When conservative and liberal advocacy groups agree that a statute violates the First Amendment of the United States Constitution, it probably does.
That’s exactly what’s happening in New Jersey, where the conservative Americans for Prosperity and the liberal ACLU are each suing to overturn a state law that requires advocacy groups to disclose their donors.
On Wednesday, U.S. District Judge Brian Martinotti granted a preliminary injunction in AFP’s case, Americans for Prosperity v. Grewal. Judge Martinotti’s order bars New Jersey from implementing the disclosure law, which was set to take effect on October 15, until the lawsuit is resolved.
The New Jersey statute requires party associations and grassroots advocacy groups to report donors of more than $10,000 when such groups spend at least $3,000 to influence legislation, regulations, or an election. The act also requires covered groups to report all fundraising events and all contributions of $300 or more made at these events to the state Election Law Enforcement Commission (ELEC). These disclosure requirements do not apply to unions or trade associations.
Proponents of the measure, signed last year by Democratic Governor Phil Murphy, say it is necessary to curb the influence of so-called dark-money in politics. But the non-profits say it requires advocacy groups not directly involved in electioneering to expose their donors in violation of the First Amendment right of free association. AFP further argues that the potential criminal penalties for violating the law will make contributors think twice about giving money to advocacy groups in New Jersey.
Earlier this month, Independent Women’s Forum joined The Philanthropy Roundtable in filing an amicus brief urging the Supreme Court to take up a different donor privacy case, which also involves AFP.
In that case, Americans for Prosperity Foundation v. Becerra (9th Cir. 2018), former California Attorney General Kamala Harris, now a U.S. Senator and candidate for the Democratic nomination for president, demanded that nonprofit organizations turn over the names and addresses of donors of more than $5,000 per year. AFP refused, citing First Amendment concerns. The Court of Appeals for the 9th Circuit rejected AFP’s argument stating that “the information is collected solely for nonpublic use, and the risk of inadvertent public disclosure is slight.”
IWF filed its brief in support of AFP out of concern that the California law has a chilling effect on philanthropic giving to organizations that take tough positions on controversial policy issues.
Many groups and causes that today we regard as uncontroversial were, in fact, quite controversial in their time. The Americans who financially supported the Sons of Liberty, the anti-slavery movement, the women’s sufferage movement, and the civil rights movement did so with some risk of social, political, and economic backlash.
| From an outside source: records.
(* ===== verification/WorkerJob.v ===== *)
(** * One job of a worker (crates/worker/src/execution.rs, [WorkerJob])

    The job's fields are one record; each lock-protected section of the code is a
    function on it.  [persist] writes the job's summary through [save], which may
    fail and is then only logged.  [run_job] is the functions it calls between its
    waits: the hand-over of a spawned child, a turn of its loop, and the three
    ways to finish; the startup reaper is its turn.  What the operating system
    answers (exit status, spawn result) is an argument. *)
From S2P Require Import Prelude ClusterProtocol Journal Interaction.

Module WorkerJob.

(** [std::process::ExitStatus] *)
Record ExitStatus := { code : option Z; signal : option Z }.
Definition success (s : ExitStatus) : bool := bool_decide (code s = Some 0).

(** A spawned process group, with the leader's pid while it is not reaped. *)
Record Child := { leader : option Z }.

Inductive ExecutorExitResult := Success | Failure.

Section Job.
Context {Answer Prepared Handle Store StoreError : Type}.
Context (save : Store -> JobSummary -> result Store StoreError)
        (json_object : string -> string -> string).

(* crates/worker/src/execution.rs:136-158 WorkerJob *)
Record WorkerJob := {
  execution_id : Uuid;
  worker_job_id : Uuid;
  workspace_id : Uuid;
  request_digest : string;
  state : JobState;
  journal : Journal.EventJournal;
  child : option Child;
  acknowledged_sequence : Z;
  interactions : Interaction.InteractionBroker Answer;
  mcp_config : option Prepared;
  mcp_refresh : option Handle;
  quiesced_by : option Uuid;
  output_seen : bool;
  leader_pid : Z;
}.

Definition with_state (s : JobState) (j : WorkerJob) : WorkerJob :=
  {| execution_id := execution_id j; worker_job_id := worker_job_id j;
     workspace_id := workspace_id j; request_digest := request_digest j; state := s;
     journal := journal j; child := child j;
     acknowledged_sequence := acknowledged_sequence j; interactions := interactions j;
     mcp_config := mcp_config j; mcp_refresh := mcp_refresh j;
     quiesced_by := quiesced_by j; output_seen := output_seen j;
     leader_pid := leader_pid j |}.

Definition with_journal (l : Journal.EventJournal) (j : WorkerJob) : WorkerJob :=
  {| execution_id := execution_id j; worker_job_id := worker_job_id j;
     workspace_id := workspace_id j; request_digest := request_digest j; state := state j;
     journal := l; child := child j;
     acknowledged_sequence := acknowledged_sequence j; interactions := interactions j;
     mcp_config := mcp_config j; mcp_refresh := mcp_refresh j;
     quiesced_by := quiesced_by j; output_seen := output_seen j;
     leader_pid := leader_pid j |}.

Definition with_child (c : option Child) (pid : Z) (j : WorkerJob) : WorkerJob :=
  {| execution_id := execution_id j; worker_job_id := worker_job_id j;
     workspace_id := workspace_id j; request_digest := request_digest j; state := state j;
     journal := journal j; child := c;
     acknowledged_sequence := acknowledged_sequence j; interactions := interactions j;
     mcp_config := mcp_config j; mcp_refresh := mcp_refresh j;
     quiesced_by := quiesced_by j; output_seen := output_seen j; leader_pid := pid |}.

Definition with_acknowledged (a : Z) (j : WorkerJob) : WorkerJob :=
  {| execution_id := execution_id j; worker_job_id := worker_job_id j;
     workspace_id := workspace_id j; request_digest := request_digest j; state := state j;
     journal := journal j; child := child j;
     acknowledged_sequence := a; interactions := interactions j;
     mcp_config := mcp_config j; mcp_refresh := mcp_refresh j;
     quiesced_by := quiesced_by j; output_seen := output_seen j;
     leader_pid := leader_pid j |}.

Definition with_interactions (b : Interaction.InteractionBroker Answer) (j : WorkerJob)
    : WorkerJob :=
  {| execution_id := execution_id j; worker_job_id := worker_job_id j;
     workspace_id := workspace_id j; request_digest := request_digest j; state := state j;
     journal := journal j; child := child j;
     acknowledged_sequence := acknowledged_sequence j; interactions := b;
     mcp_config := mcp_config j; mcp_refresh := mcp_refresh j;
     quiesced_by := quiesced_by j; output_seen := output_seen j;
     leader_pid := leader_pid j |}.

Definition with_mcp (c : option Prepared) (h : option Handle) (j : WorkerJob) : WorkerJob :=
  {| execution_id := execution_id j; worker_job_id := worker_job_id j;
     workspace_id := workspace_id j; request_digest := request_digest j; state := state j;
     journal := journal j; child := child j;
     acknowledged_sequence := acknowledged_sequence j; interactions := interactions j;
     mcp_config := c; mcp_refresh := h;
     quiesced_by := quiesced_by j; output_seen := output_seen j;
     leader_pid := leader_pid j |}.

Definition with_quiesced (q : option Uuid) (j : WorkerJob) : WorkerJob :=
  {| execution_id := execution_id j; worker_job_id := worker_job_id j;
     workspace_id := workspace_id j; request_digest := request_digest j; state := state j;
     journal := journal j; child := child j;
     acknowledged_sequence := acknowledged_sequence j; interactions := interactions j;
     mcp_config := mcp_config j; mcp_refresh := mcp_refresh j;
     quiesced_by := q; output_seen := output_seen j; leader_pid := leader_pid j |}.

Definition with_output_seen (j : WorkerJob) : WorkerJob :=
  {| execution_id := execution_id j; worker_job_id := worker_job_id j;
     workspace_id := workspace_id j; request_digest := request_digest j; state := state j;
     journal := journal j; child := child j;
     acknowledged_sequence := acknowledged_sequence j; interactions := interactions j;
     mcp_config := mcp_config j; mcp_refresh := mcp_refresh j;
     quiesced_by := quiesced_by j; output_seen := true; leader_pid := leader_pid j |}.

(** A job as [dispatch] and the recovery build it. *)
(* crates/worker/src/execution.rs:648-666 ExecutionSupervisor::dispatch *)
Definition fresh_job (execution worker_job workspace : Uuid) (digest : string)
    (s : JobState) (l : Journal.EventJournal) : WorkerJob :=
  {| execution_id := execution; worker_job_id := worker_job; workspace_id := workspace;
     request_digest := digest; state := s; journal := l; child := None;
     acknowledged_sequence := 0; interactions := Interaction.default; mcp_config := None;
     mcp_refresh := None; quiesced_by := None; output_seen := false; leader_pid := 0 |}.

(* crates/worker/src/execution.rs:1189-1203 WorkerJob::is_active_for_drain *)
Definition is_active_for_drain (exited : Child -> bool) (j : WorkerJob) : bool :=
  if negb (JobState_is_terminal (state j)) then true
  else match child j with
       | Some child => negb (exited child)
       | None => false
       end.

(* crates/worker/src/execution.rs:1205-1213 WorkerJob::accepted *)
Definition accepted (j : WorkerJob) : DispatchAccepted :=
  {| da_execution_id := execution_id j; da_worker_job_id := worker_job_id j;
     da_request_digest := request_digest j; da_state := state j;
     da_last_sequence := Journal.last_sequence (journal j) |}.

(* crates/worker/src/execution.rs:1215-1226 WorkerJob::summary *)
Definition summary (j : WorkerJob) : JobSummary :=
  {| js_execution_id := execution_id j; js_worker_job_id := worker_job_id j;
     js_workspace_id := workspace_id j; js_request_digest := request_digest j;
     js_state := state j; js_last_sequence := Journal.last_sequence (journal j);
     js_terminal := Journal.terminal (journal j) |}.

(* crates/worker/src/execution.rs:1228-1234 WorkerJob::persist *)
Definition persist (store : option Store) (j : WorkerJob) : option Store :=
  match store with
  | Some st => match save st (summary j) with
               | Ok st' => Some st'
               | Err _ => Some st
               end
  | None => None
  end.

(* crates/worker/src/execution.rs:1252-1263 WorkerJob::transition *)
Definition transition (store : option Store) (j : WorkerJob) (s : JobState)
    (payload : ExecutionEventPayload) (now : DateTime) : option Store * WorkerJob :=
  let (l, appended) := Journal.append (journal j) now payload in
  if is_ok appended
  then let j := with_state s (with_journal l j) in (persist store j, j)
  else (store, with_journal l j).

(* crates/worker/src/execution.rs:1284-1286 WorkerJob::emit *)
Definition emit (j : WorkerJob) (payload : ExecutionEventPayload) (now : DateTime)
    : WorkerJob :=
  with_journal (Journal.append (journal j) now payload).1 j.

(** A chunk read from the child, already in base64. *)
(* crates/worker/src/execution.rs:1708-1732 stream_output *)
Definition stream_output (j : WorkerJob) (data_base64 : string) (stderr : bool)
    (now : DateTime) : WorkerJob :=
  emit (with_output_seen j)
    (if stderr then PStderr data_base64 else PStdout data_base64) now.

(* crates/worker/src/execution.rs:1816-1827 terminal_evidence *)
Definition terminal_evidence (s : TerminalState) (exit_code signal : option Z)
    (now : DateTime) : TerminalEvidence :=
  {| te_state := s; te_exit_code := exit_code; te_signal := signal; te_observed_at := now |}.

(** The state and event that report a terminal state; only [Completed] and
    [Killed] have their own here, everything else is a failure. *)
(* crates/worker/src/execution.rs:1749-1756 finish_status *)
Definition report (s : TerminalState) (e : TerminalEvidence)
    : JobState * ExecutionEventPayload :=
  match s with
  | TsCompleted => (JCompleted, PCompleted e)
  | TsKilled => (JKilled, PKilled e)
  | _ => (JFailed, PFailed e)
  end.

Definition finish (store : option Store) (j : WorkerJob) (s : TerminalState)
    (exit_code signal : option Z) (now : DateTime) : option Store * WorkerJob :=
  let (s, payload) := report s (terminal_evidence s exit_code signal now) in
  let (store, j) := transition store j s payload now in
  (store, with_mcp None None j).

(* crates/worker/src/execution.rs:1738-1760 finish_status *)
Definition finish_status (store : option Store) (j : WorkerJob) (status : ExitStatus)
    (now : DateTime) : option Store * WorkerJob :=
  let terminal_state :=
    if decide (state j = JCancelling) then TsKilled
    else if success status then TsCompleted else TsFailed in
  finish store j terminal_state (code status) (signal status) now.

(* crates/worker/src/execution.rs:1785-1794 executor_terminal_state *)
Definition executor_terminal_state (current : JobState) (r : ExecutorExitResult)
    : TerminalState :=
  if decide (current = JCancelling) then TsKilled
  else match r with Success => TsCompleted | Failure => TsFailed end.

(* crates/worker/src/execution.rs:1762-1783 finish_executor_result *)
Definition finish_executor_result (store : option Store) (j : WorkerJob)
    (r : ExecutorExitResult) (now : DateTime) : option Store * WorkerJob :=
  let terminal_state := executor_terminal_state (state j) r in
  let exit_code := match terminal_state with
                   | TsCompleted => Some 0
                   | TsFailed => Some 1
                   | _ => None
                   end in
  finish store j terminal_state exit_code None now.

(* crates/worker/src/execution.rs:1796-1814 finish_failed *)
Definition finish_failed (store : option Store) (j : WorkerJob) (exit_code : option Z)
    (reason : string) (now : DateTime) : option Store * WorkerJob :=
  let j := emit j (PStructured (json_object "worker_error" reason)) now in
  let evidence := terminal_evidence TsFailed exit_code None now in
  let (store, j) := transition store j JFailed (PFailed evidence) now in
  (store, with_mcp None None j).

(** The spawned child arrives under the cancellation lock: a job that ended
    meanwhile kills it instead ([false]). *)
(* crates/worker/src/execution.rs:1374-1392 run_job *)
Definition hand_over (store : option Store) (j : WorkerJob) (pid : option Z)
    : option Store * WorkerJob * bool :=
  if JobState_is_terminal (state j) then (store, j, false)
  else
    let j := with_state JRunning
               (with_child (Some {| leader := pid |}) (default 0 pid) j) in
    (persist store j, j, true).

(** What the executor's completion channel shows. *)
Inductive signal_poll := SignalReceived (r : ExecutorExitResult) | SignalClosed | SignalEmpty.

(** One turn of the loop of [run_job]; [true] when it is over. *)
(* crates/worker/src/execution.rs:1417-1474 run_job *)
Definition run_turn (store : option Store) (j : WorkerJob) (exit_signal : option signal_poll)
    (try_wait : result (option ExitStatus) string) (deadline_passed : bool) (now : DateTime)
    : option Store * WorkerJob * bool :=
  match exit_signal with
  | Some (SignalReceived r) => (finish_executor_result store j r now, true)
  | Some SignalClosed =>
      (if decide (state j = JCancelling)
       then finish_executor_result store j Success now
       else finish_failed store j None
              "executor completion channel closed without terminal evidence" now, true)
  | _ =>
      match try_wait with
      | Err error => (finish_failed store j None ("failed to observe process: " +:+ error) now, true)
      | Ok (Some status) => (finish_status store j status now, true)
      | Ok None =>
          if deadline_passed
          then (finish_failed store j None "execution timeout elapsed" now, true)
          else (store, j, false)
      end
  end.

Inductive reaping := Watching | Gone | Reaped.

(** One window of the startup reaper, under the cancellation lock. *)
(* crates/worker/src/execution.rs:1506-1550 reap_if_silent *)
Definition reap_turn (store : option Store) (j : WorkerJob) (spawn_reported : bool)
    (diagnostic stall_reason : string) (now : DateTime)
    : option Store * WorkerJob * bool * reaping :=
  if JobState_is_terminal (state j) || output_seen j
  then (store, j, spawn_reported, Gone)
  else match child j with
       | None =>
           if spawn_reported then (store, j, true, Watching)
           else (store, emit j (PStructured (json_object "worker_error" diagnostic)) now,
                 true, Watching)
       | Some _ =>
           match quiesced_by j with
           | Some _ => (store, j, spawn_reported, Watching)
           | None =>
               let (store, j) := finish_failed store j None stall_reason now in
               (store, j, spawn_reported, Reaped)
           end
       end.

End Job.
Arguments WorkerJob : clear implicits.

End WorkerJob.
Thankfully, donors to these causes had the freedom to do so anonymously.
In response to the ruling in the New Jersey case, Tony Howley, director of AFP’s New Jersey Chapter, said: “American should be free to advocate for causes they believe in without retaliation by elected officials.”
Jeanne LoCicero, legal director of ACLU’s New Jersey Chapter, also hailed the decision. “The donor disclosure law puts core constitutional rights at stake,” she said in a prepared statement.
Let's hope that courts faced with challenges to similar disclosure laws agree.